- [What you need to do]
Each line in the entries below that holds the string "lean" is to be listed.

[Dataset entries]

(** [Measurement.find(query).sort({ timestamp: 1 }).lean()]. *)
Definition find (docs : list Measurement) (query : Filter) : list Measurement :=
  sort (filter (matches query) docs).

(** The value at a field path ["$key"] of a document, when it is a
    number; [m[key]] on the lean document reads the same property. *)
Definition prop (key : string) (m : Measurement) : Nullable :=
  if String.eqb key "temperature" then Some (temperature m)
  else if String.eqb key "humidity" then Some (humidity m)
  else if String.eqb key "pressure" then Some (pressure m)
  else None.

(** The numeric values a group accumulator sees: documents where the
    path is not a number are skipped. *)
Fixpoint numbers (key : string) (l : list Measurement) : list R :=
  match l with
  | [] => []
  | m :: l' =>
      match prop key m with
      | Some v => v :: numbers key l'
      | None => numbers key l'
      end
  end.

(** *** Group accumulators *)

Definition sum (vs : list R) : R := fold_left Rplus vs 0%R.

(** [$avg]: sum over count, [null] when there is no number. *)
Definition acc_avg (vs : list R) : Nullable :=
  match vs with
  | [] => None
  | _ => Some (sum vs / INR (List.length vs))%R
  end.

Definition acc_min (vs : list R) : Nullable :=
  match vs with
  | [] => None
  | v :: vs' => Some (fold_left Rmin vs' v)
  end.

Definition acc_max (vs : list R) : Nullable :=
  match vs with
  | [] => None
  | v :: vs' => Some (fold_left Rmax vs' v)
  end.

(** [$stdDevPop]: one pass over the values keeping the running count,
    mean and sum of squared deviations; [null] when there is no
    number. *)
Record Running : Type := { seen : nat; mean : R; m2 : R }.

Definition running_step (st : Running) (x : R) : Running :=
  let n := S (seen st) in
  let delta := (x - mean st)%R in
  let mean' := (mean st + delta / INR n)%R in
  {| seen := n; mean := mean'; m2 := (m2 st + delta * (x - mean'))%R |}.

Definition running (vs : list R) : Running :=
  fold_left running_step vs {| seen := 0; mean := 0%R; m2 := 0%R |}.

Definition acc_stdDevPop (vs : list R) : Nullable :=
  let st := running vs in
  match seen st with
  | O => None
  | S _ => Some (sqrt (m2 st / INR (seen st)))
  end.

(** The extra accumulator of the [$group] stage, besides [$avg], [$min],
    [$max] and [count: { $sum: 1 }]. *)
Inductive Extra : Set :=
| StdDevPop      (* stdDev: { $stdDevPop: "$field" } *)
| Push.          (* values: { $push: "$field" } *)

Record GroupStage : Set := { path : string; extra : Extra }.

(** The document a [$group] stage with [_id: null] produces. *)
Record Group : Type := {
  avg : Nullable;
  min : Nullable;
  max : Nullable;
  stdDev : Nullable;     (* undefined unless requested *)
  values : list R;       (* undefined unless requested *)
  count : nat
}.

Definition group (g : GroupStage) (l : list Measurement) : Group :=
  let vs := numbers (path g) l in
  {| avg := acc_avg vs;
     min := acc_min vs;
     max := acc_max vs;
     stdDev := match extra g with StdDevPop => acc_stdDevPop vs | Push => None end;
     values := match extra g with StdDevPop => [] | Push => vs end;
     count := List.length l |}.

(** [Measurement.aggregate([{ $match }, { $group: { _id: null, ... } }])]:
    no group at all when nothing matches, one group otherwise. *)
Definition aggregate (docs : list Measurement) (matchStage : Filter)
    (g : GroupStage) : list Group :=
  match filter (matches matchStage) docs with
  | [] => []
  | l => [group g l]
  end.

(** The collection as the server sees it: its documents, and whether
    the connection answers at all (a call on an unreachable store
    rejects). *)
Record State : Type := { documents : list Measurement; reachable : bool }.

Inductive Call : Set :=
| Find (query : Filter)
| Aggregate (matchStage : Filter) (g : GroupStage).

End Store.

(** ** Requests, responses and handler runs *)

(** [req.query], destructured as [{ field, start_date, end_date }]. *)
Record ReqQuery : Set := {
  field : JS.Param;
  start_date : JS.Param;
  end_date : JS.Param
}.

(** The object [{ timestamp: m.timestamp, [field]: m[field] }]. *)
Record ProjectedRow : Type := {
  row_timestamp : Z;
  row_key : string;
  row_value : JS.Nullable
}.

(** The JSON bodies the handlers send. *)
Inductive Json : Type :=
| ErrorBody (error message : string)
| Measurements (rows : list Measurement)
| Projection (rows : list ProjectedRow)
| MetricsBody (field : string) (count : nat) (avg min max stdDev : R).

Record Response : Type := { status : Z; body : Json }.

(** [res.status(code).json({ error, message })] and [res.json(body)]. *)
Definition fail (code : Z) (error message : string) : Response :=
  {| status := code; body := ErrorBody error message |}.

Definition json (b : Json) : Response := {| status := 200; body := b |}.

(** What a handler does with a request: it responds at once, or it awaits
    one call on the store inside its [try] block and responds from the
    result ([k]) or, when the call rejects, from its [catch] block. *)
Inductive Handler : Type :=
| Respond (r : Response)
| AwaitFind (query : Store.Filter)
    (k : list Measurement -> Response) (catch : Response)
| AwaitAggregate (matchStage : Store.Filter) (g : Store.GroupStage)
    (k : list Store.Group -> Response) (catch : Response).

Record Outcome : Type := {
  response : Response;
  store_after : Store.State;
  issued : list Store.Call
}.

(** Running a handler against the store. *)
Definition run (s : Store.State) (h : Handler) : Outcome :=
  match h with
  | Respond r => {| response := r; store_after := s; issued := [] |}
  | AwaitFind query k catch =>
      {| response :=
           if Store.reachable s
           then k (Store.find (Store.documents s) query)
           else catch;
         store_after := s;
         issued := [Store.Find query] |}
  | AwaitAggregate matchStage g k catch =>
      {| response :=
           if Store.reachable s
           then k (Store.aggregate (Store.documents s) matchStage g)
           else catch;
         store_after := s;
         issued := [Store.Aggregate matchStage g] |}
  end.

(** ** [src/server/index.js] *)

Module Server.

Import JS.

Definition VALID_FIELDS : list string := ["temperature"; "humidity"; "pressure"].

(** [function isValidDate(dateString)] *)
Definition isValidDate (dateString : string) : bool :=
  let regex :=
    [Digit; Digit; Digit; Digit; Lit "-"; Digit; Digit; Lit "-"; Digit; Digit] in
  if negb (regex_test regex dateString) then false
  else
    let date := new_Date dateString in
    negb (isNaN_Date date).         (* [date instanceof Date] always holds *)

(** The string of a parameter that passed a truthiness test. *)
Definition text (p : Param) : string :=
  match p with Some s => s | None => EmptyString end.

Definition invalid_field : Response :=
  fail 400 "Invalid field name"
    ("Field must be one of: " ++ join VALID_FIELDS ", ").

Definition missing_field : Response :=
  fail 400 "Missing field parameter"
    ("Field is required. Must be one of: " ++ join VALID_FIELDS ", ").

Definition invalid_start_date : Response :=
  fail 400 "Invalid start_date format" "Date must be in YYYY-MM-DD format".

Definition invalid_end_date : Response :=
  fail 400 "Invalid end_date format" "Date must be in YYYY-MM-DD format".

Definition no_data : Response :=
  fail 404 "No data found" "No measurements found for the specified criteria".

(** The result of the block that builds [dateFilter]: an early [return]
    of a response, or the filter. *)
Inductive Built : Type :=
| Return (r : Response)
| Filtered (dateFilter : Store.DateFilter).

(** [const dateFilter = {}; if (start_date) {...} if (end_date) {...}],
    the same block in both handlers.  [isValidDate] guards each
    [new Date], so the dates assigned to [$gte] and [$lte] are valid and
    [None] only stands for a key that was not assigned. *)
Definition build_dateFilter (localTZA : Z) (start_date end_date : Param) : Built :=
  if truthy start_date && negb (isValidDate (text start_date))
  then Return invalid_start_date
  else
    let gte := if truthy start_date then new_Date (text start_date) else None in
    if truthy end_date && negb (isValidDate (text end_date))
    then Return invalid_end_date
    else
      let lte :=
        if truthy end_date then
          match new_Date (text end_date) with
          | Some endDateTime => Some (setHours localTZA endDateTime 23 59 59 999)
          | None => None
          end
        else None in
      Filtered {| Store.gte := gte; Store.lte := lte |}.

(** [Object.keys(dateFilter).length > 0] *)
Definition has_keys (f : Store.DateFilter) : bool :=
  match Store.gte f, Store.lte f with
  | None, None => false
  | _, _ => true
  end.

(** [const query = {}; if (...) query.timestamp = dateFilter;] *)
Definition filter_document (f : Store.DateFilter) : Store.Filter :=
  if has_keys f then Some f else None.

(** Lines 71-86: what the list handler sends once [find] has resolved. *)
Definition send_measurements (q : ReqQuery) (measurements : list Measurement) : Response :=
  if (List.length measurements =? 0)%nat then no_data
  else if truthy (field q) then
    let result :=
      map (fun m =>
             {| row_timestamp := timestamp m;
                row_key := text (field q);
                row_value := Store.prop (text (field q)) m |})
          measurements in
    json (Projection result)
  else json (Measurements measurements).

(** [app.get("/api/measurements", ...)] *)
Definition get_measurements (localTZA : Z) (q : ReqQuery) : Handler :=
  if truthy (field q) && negb (includes VALID_FIELDS (text (field q)))
  then Respond invalid_field
  else
    match build_dateFilter localTZA (start_date q) (end_date q) with
    | Return r => Respond r
    | Filtered dateFilter =>
        let query := filter_document dateFilter in
        AwaitFind query (send_measurements q)
          (fail 500 "Internal server error" "An error occurred while fetching data")
    end.

(** [Math.round(x * 100) / 100] *)
Definition round2 (x : R) : R := (Math_round (x * 100) / 100)%R.

(** Lines 155-171: what the metrics handler sends once [aggregate] has
    resolved. *)
Definition send_metrics (q : ReqQuery) (aggregationResult : list Store.Group) : Response :=
  match aggregationResult with
  | [] => no_data
  | g :: _ =>
      json (MetricsBody (text (field q)) (Store.count g)
              (round2 (ToNumber (Store.avg g)))
              (round2 (ToNumber (Store.min g)))
              (round2 (ToNumber (Store.max g)))
              (round2 (or_zero (Store.stdDev g))))
  end.

(** [app.get("/api/measurements/metrics", ...)] *)
Definition get_metrics (localTZA : Z) (q : ReqQuery) : Handler :=
  if negb (truthy (field q)) then Respond missing_field
  else if negb (includes VALID_FIELDS (text (field q))) then Respond invalid_field
  else
    match build_dateFilter localTZA (start_date q) (end_date q) with
    | Return r => Respond r
    | Filtered dateFilter =>
        let matchStage := filter_document dateFilter in
        AwaitAggregate matchStage
          {| Store.path := text (field q); Store.extra := Store.StdDevPop |}
          (send_metrics q)
          (fail 500 "Internal server error" "An error occurred while calculating metrics")
    end.

(** The two routes of the query API. *)
Inductive Route : Set :=
| ApiMeasurements      (* GET /api/measurements *)
| ApiMetrics.          (* GET /api/measurements/metrics *)

Definition app (localTZA : Z) (route : Route) (q : ReqQuery) : Handler :=
  match route with
  | ApiMeasurements => get_measurements localTZA q
  | ApiMetrics => get_metrics localTZA q
  end.

End Server.

(** ** The metrics handler that reduces the pushed values locally
    ([src/unnamed/part_000]) *)

Module LocalReduction.

Import JS.

(** [function calculateStdDev(values, mean)] *)
Definition calculateStdDev (values : list R) (mean : R) : R :=
  if (List.length values =? 0)%nat then 0%R
  else
    let squaredDiffs := map (fun value => ((value - mean) ^ 2)%R) values in
    let avgSquaredDiff :=
      (fold_left (fun sum val => sum + val) squaredDiffs 0 / INR (List.length values))%R in
    sqrt avgSquaredDiff.

(** Lines 225-244: what the handler sends once [aggregate] has
    resolved. *)
Definition send_metrics (q : ReqQuery) (aggregationResult : list Store.Group) : Response :=
  match aggregationResult with
  | [] => Server.no_data
  | g :: _ =>
      let stdDev := calculateStdDev (Store.values g) (ToNumber (Store.avg g)) in
      json (MetricsBody (Server.text (field q)) (Store.count g)
              (Server.round2 (ToNumber (Store.avg g)))
              (Server.round2 (ToNumber (Store.min g)))
              (Server.round2 (ToNumber (Store.max g)))
              (Server.round2 stdDev))
  end.

(** [app.get("/api/measurements/metrics", ...)]; the validation and the
    [dateFilter] block are the same text as in [src/server/index.js]. *)
Definition get_metrics (localTZA : Z) (q : ReqQuery) : Handler :=
  if negb (truthy (field q)) then Respond Server.missing_field
  else if negb (includes Server.VALID_FIELDS (Server.text (field q)))
  then Respond Server.invalid_field
  else
    match Server.build_dateFilter localTZA (start_date q) (end_date q) with
    | Server.Return r => Respond r
    | Server.Filtered dateFilter =>
        let matchStage := Server.filter_document dateFilter in
        AwaitAggregate matchStage
          {| Store.path := Server.text (field q); Store.extra := Store.Push |}
          (send_metrics q)
          (fail 500 "Internal server error" "An error occurred while calculating metrics")
    end.

End LocalReduction.

(** ** Vocabulary of the specification *)

Module Validation.

Import JS.

(** A parameter is supplied when it is a non-empty string. *)
Definition supplied (p : Param) (s : string) : Prop :=
  p = Some s /\ s <> EmptyString.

- [Response area]
(** [Measurement.find(query).sort({ timestamp: 1 }).lean()]. *)
    number; [m[key]] on the lean document reads the same property. *)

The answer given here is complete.